抗炎药物包括溴芬酸钠、双氯芬酸钠、吲哚美辛、磺胺嘧啶、庆大霉素、莫西沙星等^[24]，当涂抹于IOL表面后，可在眼内局部发挥抗炎的作用，一定程度上降低了PCO的发生率。聚(2-苯氧乙基甲基丙烯酸酯-co-2-苯氧乙基丙烯酸酯-co-2-乙基己基)[poly(2-phenoxyethyl methacrylate-co-2-phenoxyethyl acrylate-co-2-ethylhexyl methacrylate，PPPE]疏水性丙烯酸IOL材料是近年研发出来的新型材料，具有优异的光学性能、折叠性能和热机械性能^[25]。利用席夫碱反应，可以将庆大霉素(gentamycin sulfate，GS)与聚多巴胺(polydopamine，PDA)膜偶联固定在PPPE材质IOL的前表面。席夫碱反应^[26]是一种羰基和胺的亲核加成反应，进一步脱水后形成席夫碱类化合物，利用该反应，可以将药物固定在IOL表面。在模拟炎症条件下，PPPE亲水载药的IOL前表面具有更好的细菌黏附抗性，使细菌增殖受到抑制，并有酸依赖性的GS释放行为，可有效抑制炎症反应，有利于预防术后眼内炎症。同时，疏水的IOL后表面利于防止PCO的形成和发展。席夫碱反应的优点是在白内障术后炎症环境pH值降低的情况下，pH值敏感的席夫碱键有利于药物从IOL表面释放；缺点是该反应可能会产生一些不良反应及副产物。

2.2. 抗增殖药物涂层

转化生长因子-β2(transforming growth factor-β2，TGF-β2)和基质金属蛋白酶(matrix metalloproteinases，MMPs)及其内源性抑制剂金属蛋白酶组织抑制剂(tissue inhibitors of metalloproteinases，TIMPs)均已被证明在后囊膜混浊的过程中发挥重要作用^[27]。磺胺嘧啶具有与TIMPs相似的化学结构，可通过抑制TGF-β信号通路降低MMP-2和MMP-9的表达水平，来达到减少PCO发生的效果^[28]。将聚二甲基硅氧烷(polydimethylsiloxane，PDMS)作为模型IOL材料，并在其表面接枝磺胺嘧啶，与对照组相比，其产生的EMT特异性标志物水平α-SMA和纤维连接蛋白显著减少，从而降低PCO发生率。表面接枝改性是通过在高分子聚合物上接枝大分子链，从而使其获得不同于本体性质的表面特性^[20]。为了使表面接枝改性IOL获得缓释特性，将含有光响应分子香豆素的单体甲基丙烯酸香豆素(coumarin methacrylate，CMA)引入聚乙二醇(polyethylene glycol，PEG)共聚物中，合成三元共聚物聚乙二醇(PEGMA-co-GMA-co-CMA，PPGC)，并接枝到IOL表面。通过香豆素与5-氟尿嘧啶(5-fluorouracil，5-FU)在365 nm紫外线辐射下的环加成反应，5-FU可被偶联到PPGC三聚体上，在IOL表面形成光控药物释放涂层。在254 nm紫外线照射下，5-FU又可根据需要从涂层中释放出来，实现IOL表面药物的可控释放，降低了药物持续释放的不良影响^[29]。通过调节照射的波长、强度、持续时间，可以很容易地控制药物的释放行为。

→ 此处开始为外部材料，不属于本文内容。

Definition get_all (page page_size : Z) (sort_by order : string)
    (is_completed : option bool) (priority : option ustr)
    : M (list Todo.t * Z) :=
  w ← get_world;
  let query :=
    @merge_sort _ (fun x y => order_leb sort_by order x y = true)
      (fun x y => decide (order_leb sort_by order x y = true))
      (filter (fun x => matches is_completed priority x = true)
              (map snd (map_to_list (w_db w)))) in
  (* count_query = select(Todo.id).select_from(query.subquery()): the
     FROM list holds the subquery and, for the column Todo.id, the table
     todos itself, so the statement reads the cross product of the two. *)
  match priority with
  | Some ((_ :: _) as p) => bind_text p
  | _ => mret ()
  end;;
  let total_result :=
    map (fun r => Todo.id r.2) (list_prod query (map snd (map_to_list (w_db w)))) in
  let total := Z.of_nat (length total_result) in
  let offset := ((page - 1) * page_size)%Z in
  todos ← execute_page query offset page_size;
  record_db_query;;
  mret (todos, total).

Definition create (todo_data : create_dict) : M Todo.t :=
  new_id ← nextval;
  ts ← now;
  let todo :=
    Todo.mk new_id (cd_title todo_data)
      (default None (cd_description todo_data))
      (default false (cd_is_completed todo_data))
      (default (u "medium") (cd_priority todo_data)) ts ts in
  session_add todo;;
  session_commit;;
  todo ← session_refresh new_id;
  clear_cache;;
  mret todo.

Definition update (cache_enabled : bool) (id : Z) (todo_data : list (string * pyval))
    : M (option todo_value) :=
  todo ← get_by_id cache_enabled id;
  match todo with
  | None => mret None
  | Some v =>
      let update_data :=
        filter (fun kv => hasattr v kv.1 = true /\ kv.1 <> "id") todo_data in
      match update_data with
      | [] => mret (Some v)
      | _ :: _ =>
          session_commit;;
          ts ← now;
          v' ← setattr_updated_at v ts;
          clear_cache;;
          mret (Some v')
      end
  end.

Definition delete (cache_enabled : bool) (id : Z) : M bool :=
  todo ← get_by_id cache_enabled id;
  match todo with
  | None => mret false
  | Some (Entity x) => session_delete x;; session_commit;; clear_cache;; mret true
  | Some (Mapping _) => raise DBError (* session.delete(dict): unmapped instance *)
  end.

Definition update_status (cache_enabled : bool) (id : Z) (is_completed : bool)
    : M (option todo_value) :=
  todo ← get_by_id cache_enabled id;
  match todo with
  | None => mret None
  | Some (Mapping _) => raise AttributeError
  | Some (Entity x) =>
      ts ← now;
      session_modify (Todo.with_updated_at (Todo.with_is_completed x is_completed) ts);;
      session_commit;;
      x' ← session_refresh id;
      clear_cache;;
      mret (Some (Entity x'))
  end.

End TodoRepository.

(** ** Pydantic schemas and priority order (src/app/domain/todo/schemas.py) *)

Module Schemas.

Definition PRIORITY_ORDER : gmap ustr Z :=
  <[u "high" := 3%Z]> (<[u "medium" := 2%Z]> (<[u "low" := 1%Z]> ∅)).

(** [PRIORITY_ORDER.get(priority, 1)]. *)
Definition get_priority_order (priority : ustr) : Z :=
  default 1%Z (PRIORITY_ORDER !! priority).

(** The code points with the Unicode White_Space property: what
    pydantic-core's [str_strip_whitespace] (Rust [str::trim]) removes. *)
Definition white_space : list N :=
  [9; 10; 11; 12; 13; 32; 133; 160; 5760; 8192; 8193; 8194; 8195; 8196; 8197;
   8198; 8199; 8200; 8201; 8202; 8232; 8233; 8239; 8287; 12288]%N.

Fixpoint lstrip (s : ustr) : ustr :=
  match s with
  | [] => []
  | c :: s' => if bool_decide (c ∈ white_space) then lstrip s' else s
  end.

Definition strip (s : ustr) : ustr := reverse (lstrip (reverse (lstrip s))).

(** [pattern="^(low|medium|high)$"]. *)
Definition valid_priorities : list ustr := [u "low"; u "medium"; u "high"].

(** A JSON request body for [POST /todos], field by field: [None] when
    the key is absent; [rq_extra] lists keys outside the schema.  Values
    of the wrong JSON type are rejected by pydantic and not represented. *)
Record create_request := mkCreateRequest {
  rq_title : option ustr;
  rq_description : option (option ustr);
  rq_is_completed : option bool;
  rq_priority : option ustr;
  rq_extra : list string
}.

(** A validated [TodoCreate]; [None] marks a field left unset. *)
Record TodoCreate := mkTodoCreate {
  tc_title : ustr;
  tc_description : option (option ustr);
  tc_is_completed : option bool;
  tc_priority : option ustr
}.

(** [TodoCreate.model_validate]: [extra="forbid"], and from [TodoBase]
    (whose config is merged into the subclass) [str_strip_whitespace],
    title length 1..255, description length at most 1000, priority
    matching the pattern.  [None] is the 422 validation error. *)
Definition validate_TodoCreate (r : create_request) : option TodoCreate :=
  match rq_extra r with
  | _ :: _ => None
  | [] =>
      t0 ← rq_title r;
      let title := strip t0 in
      if bool_decide (1 <= length title <= 255) then
        description ←
          match rq_description r with
          | Some (Some d) =>
              let d' := strip d in
              if bool_decide (length d' <= 1000) then Some (Some (Some d')) else None
          | Some None => Some (Some None)
          | None => Some None
          end;
        priority ←
          match rq_priority r with
          | Some p =>
              let p' := strip p in
              if bool_decide (p' ∈ valid_priorities) then Some (Some p') else None
          | None => Some None
          end;
        Some (mkTodoCreate title description (rq_is_completed r) priority)
      else None
  end.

LBL技术是基于带相反电荷的聚电解质在固液界面通过静电作用交替沉积而形成多层膜^[19]。使用该项技术可使药物多层沉积在IOL表面而具有缓释的特性。采用LBL技术制备抗增殖药物紫杉醇(paclitaxel，Pac)-缓释透明质酸(hyaluronic acid，HA)-壳聚糖(chitosan，CHI)多层修饰IOL，在IOL表面形成了11层HA-Pac/CHI的结构，经修饰后的IOL材料9 h后的累积释药率约为22.3%，15 d后逐渐增加到43.3%，具有良好的药物缓释性能，可用于长期预防PCO^[30-31]。载药物的纳米颗粒也能与LBL技术相结合，以增强其缓释的效果。将阿霉素(doxorubicin，DOX)包埋在一种具有内吞和自噬作用的树枝状分子(polyaminoamide，PAMAM)中制备DOX@PAMAM纳米颗粒，利用LBL技术再将其组装在胺化IOL表面。实验^[32]结果表明，经此技术处理后的IOL细胞摄取和自噬能力均增强，可有效抑制PCO的发生。另一种载DOX纳米颗粒 CHI-TPP-DOX(CTDNP)通过LBL技术与肝素沉积在IOL表面，形成双药物人工晶体表面涂层，可同时具备抗增殖和抗生物黏附的特性。该涂层在生理条件下是稳定的，而当载药的表面包覆层置于酸性环境中时，包裹在纳米颗粒中的药物会缓慢释放^{[10, 33]}。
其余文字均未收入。